Sadly, many development colleagues, are not accustomed to answering in a succinct manner, the question: What do you want to achieve? In a simpler form: what value does your ICSO add to development? It even gets more uncomfortable for development colleagues when we ask: does your client (the poor) believe that what you are providing them will help eradicate their poverty? To give plausible answers to such vexing questions calls for broad and deep strategic analysis and discourse. Strategic analysis and discourse that boldly questions the status-quo at the ICSO and if need be, undo the same.
Many ICSO’s shall attest to delivering broad and deep strategy – and indeed they do, but only in their image.

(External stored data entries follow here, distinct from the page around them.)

(** * Frostmist Pavilion calendar: the time-conversion core of [app.js]

    A shallow embedding of [getOffsetMinutes], [convertTime] and
    [updateAllTimes] (src/frostmist-pavilion/app.js, lines 39-88) and the
    properties of the written specification that concern them.

    Modelling conventions.
    - JavaScript strings are [string]s; a character outside ASCII is the
      sequence of its UTF-8 bytes, none of which is a digit or a colon, so the
      regular expression and [split] see the same structure.
    - A Number that holds an integer is [Int z] with [z : Z].  With the hours
      (0 to 24) and minutes (0 to 59) the locale primitive produces, every
      quantity the program computes is an integer far below 2^53, where IEEE
      doubles are exact.  [NaN] is kept, because the program can produce it.
    - The cache [_tzOffsetCache] is an ordinary object literal: a read
      [_tzOffsetCache[tz]] finds an own property or, failing that, a member
      inherited from [Object.prototype].
    - Exceptions and the mutable cache are threaded through a state-and-error
      monad [M].  The locale primitive [Intl.DateTimeFormat(..).formatToParts]
      is a parameter of the development. *)

From Stdlib Require Import ZArith String Ascii List Lia DecimalString.
From stdpp Require Import gmap strings list relations.

Local Open Scope Z_scope.

(** ** Numbers and values *)

Inductive number : Type :=
| Int (z : Z)
| NaN.

(** What a property read on the cache object can produce besides
    [undefined]: a number stored earlier, or the member of
    [Object.prototype] of that name (a function, or the prototype object
    itself for [__proto__]). *)
Inductive value : Type :=
| Num (n : number)
| Inherited (k : string).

ICSO’s suffer from strategy-myopia, and it is not far fetched to write in this blog that it has become a pro-longed status-quo or monologue as we prefer to call it at the Effectiveness Lab
What is this so-called strategy-myopia monologues at the ICSO?
It is our view at the Effectiveness Lab that development strategy is sometimes about ‘what development wants’ and not ‘what development should do.‘
Strategy making, complex as it may be, is also a very linear game. It is for this very reason that many ICSO’s have articulated and very well, their identity, strategic intent, value-addition choices, and architecture, all critical elements of a viable strategy. The problem is that this is not always grounded in reality. There are so many factors at play in ICSO strategy making; some of them outside the control of the ICSO while others are within remits of its control.
In all fairness, the ICSO is not to blame fully for the fact that its strategy agenda is flawed and in many instances a paper exercise. For example, an ICSO can spend a month away at a retreat designing strategy, well aware that it does not have the financial muscle to fund its strategic wish list. The ICSO strategy team returns home to the reality that it has to shelve its’ very strategy, for other thinking from the development gods, in many cases contradictory to that of the ICSO. It is for this very reason that quasi-ICSO’s like the Bill Gates and Nike Foundations, with deep and unrestricted coffers, have better traction in their poverty eradication efforts than the so-called traditional ICSO.
Should the ICSO define strategy in the first place? At the Effectiveness Lab, we believe that ICSO’s should define strategy, but only if it is robust and forward-looking. Currently, ICSO strategy is myopic, yet the ICSO seems comfortable with the status quo
Example of strategy-myopia at the ICSO:
Last week, I caught up with one of my peers in development – the head of a renowned ICSO within the great lakes region. We quickly got on to familiar territory in development: the trials and tribulations of devolving every power and resource there is at the ICSO to the native civil society organisation (NCSO). Those of you in development will know the challenges of working in partnership with NCSO’s.
Our conversation quickly evolved to a familiar and painful part of this so called ICSO/NCSO devolution – NCSO corruption. Fast forward and the story ends: NCSO’s working in partnership with this respected ICSO were awarded grants to implement development projects, in partnership with the ICSO and its donors. Sadly, the leadership of the NCSO’s diverted money meant for projects to other business. ICSO’s know that when NCSO’s fail to account for resources given to them, the ICSO suffers for the misdemeanours of the NCSO. In principle, the ICSO shall have to refund money stolen by the NCSO to the donor/s that funded the project.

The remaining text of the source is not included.